| Prompt |
Copy the lines below verbatim. Begin with the first and end with the line containing "set (n1 := set_where_b _ 0).".

| Input for this task |
Lemma scan_compressed rounds fuel net nr0 nr payload z complen rest :
  let data := packet_image nr0 payload in
  let len := Z.of_nat (length data) in
  idle net -> all_bytes payload -> packed data z complen -> len <= MAX_PACKET_LENGTH -> len < max_packet net ->
  7 <= max_packet net ->
  incoming (pvio net) = (net_image (Z.of_nat (length z)) nr complen ++ z) ++ rest ->
  exists net', scan_loop zu (S (S rounds)) fuel net (MkScan 0 0 0 false) = Ret (true, MkScan len len 0 false, net') /\
    incoming (pvio net') = rest /\ length (buff net') = length (buff net) /\
    load_bytes (buff net') 0 (length data) = Ret data.
Proof.
  intros data len [Hc Ho Hi Hp Ha Hr] Hb Hpk Hmax Hroom H7 Hin.
  assert (all_bytes data) as Hd by (unfold data, packet_image; rewrite !Forall_app; split_and!; [apply le_bytes_bytes..|done]).
  assert (len = Z.of_nat (length payload) + 4) as Elen.
  { unfold len, data, packet_image. rewrite !length_app, !length_le_bytes. lia. }
  assert (0 < length z <= length data)%nat as Hlz.
  { destruct Hpk as [[_ ->]|(_ & ? & Hne & _)]; [unfold len in *; lia|destruct z; [done|simpl in *; lia]]. }
  assert (all_bytes z) as Hz by (destruct Hpk as [[_ ->]|(_ & _ & _ & ? & _)]; done).
  assert (0 <= complen <= len) as Hcl by (destruct Hpk as [[-> _]|(-> & _)]; unfold len; lia).
  remember (S rounds) as r eqn:Er. cbn [scan_loop]. change (u64 (0 - 0) >=? 4) with false.
  cbn [negb Z.eqb]. cbv iota zeta. rewrite bind_ret. change (u64 (0 - 0)) with 0.
  set (n1 := set_where_b _ 0).
  destruct (real_read_packed n1 nr complen z rest) as (p1 & b1 & -> & Lb1 & Hin1 & Hp1 & Ha1);
    [done|done|done|done|unfold len in *; lia|assert (MAX_PACKET_LENGTH = 16777215) by done; split; simpl; lia|
     change (where_b n1) with 0; change (max_packet n1) with (max_packet net);
     change (buff n1) with (buff net); unfold len in *; lia|change (where_b n1) with 0; change (buff n1) with (buff net);
     lia|exact Hin|].
  change (buff n1) with (buff net) in Lb1.
  rewrite bind_ret. destruct (Z.eqb_spec (Z.of_nat (length z)) packet_error) as [E|_];
    [assert (MAX_PACKET_LENGTH = 16777215) by done; unfold packet_error, len in *; lia|].
  set (n2 := set_reading_or_writing _ 0). change (use_ob20protocol n2) with (use_ob20protocol net). rewrite Ho.
  assert (room b1 0 (length z)) as Hr1 by (split; unfold len in *; lia).
  destruct (uncompress_packed n2 z complen data Hpk Hd) as (n3 & E & Hin3 & L3 & Hl3).
  - change (allocs p1 = allocs (pvio net)) in Ha1. change (allocs (pvio n2)) with (allocs p1). by rewrite Ha1.
  - done.
  - change (buff n2) with (splice 0 z b1). change (where_b n2) with 0. rewrite length_splice, Lb1 by done. unfold len in *. lia.
  - change (buff n2) with (splice 0 z b1). change (where_b n2) with 0. by apply load_bytes_splice.
  - rewrite E, bind_ret. rewrite Z.add_0_l. fold len. change (where_b n2) with 0 in Hl3.
    exists n3. split; [|split; [by rewrite Hin3|split; [|done]]].
    + rewrite Elen. subst r. apply (scan_found zu rounds fuel n3 nr0 payload); [lia|exact Hl3].
    + rewrite L3. change (buff n2) with (splice 0 z b1). by rewrite length_splice, Lb1.
Qed.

| Output |
Lemma scan_compressed rounds fuel net nr0 nr payload z complen rest :
  let data := packet_image nr0 payload in
  let len := Z.of_nat (length data) in
  idle net -> all_bytes payload -> packed data z complen -> len <= MAX_PACKET_LENGTH -> len < max_packet net ->
  7 <= max_packet net ->
  incoming (pvio net) = (net_image (Z.of_nat (length z)) nr complen ++ z) ++ rest ->
  exists net', scan_loop zu (S (S rounds)) fuel net (MkScan 0 0 0 false) = Ret (true, MkScan len len 0 false, net') /\
    incoming (pvio net') = rest /\ length (buff net') = length (buff net) /\
    load_bytes (buff net') 0 (length data) = Ret data.
Proof.
  intros data len [Hc Ho Hi Hp Ha Hr] Hb Hpk Hmax Hroom H7 Hin.
  assert (all_bytes data) as Hd by (unfold data, packet_image; rewrite !Forall_app; split_and!; [apply le_bytes_bytes..|done]).
  assert (len = Z.of_nat (length payload) + 4) as Elen.
  { unfold len, data, packet_image. rewrite !length_app, !length_le_bytes. lia. }
  assert (0 < length z <= length data)%nat as Hlz.
  { destruct Hpk as [[_ ->]|(_ & ? & Hne & _)]; [unfold len in *; lia|destruct z; [done|simpl in *; lia]]. }
  assert (all_bytes z) as Hz by (destruct Hpk as [[_ ->]|(_ & _ & _ & ? & _)]; done).
  assert (0 <= complen <= len) as Hcl by (destruct Hpk as [[-> _]|(-> & _)]; unfold len; lia).
  remember (S rounds) as r eqn:Er. cbn [scan_loop]. change (u64 (0 - 0) >=? 4) with false.
  cbn [negb Z.eqb]. cbv iota zeta. rewrite bind_ret. change (u64 (0 - 0)) with 0.
  set (n1 := set_where_b _ 0).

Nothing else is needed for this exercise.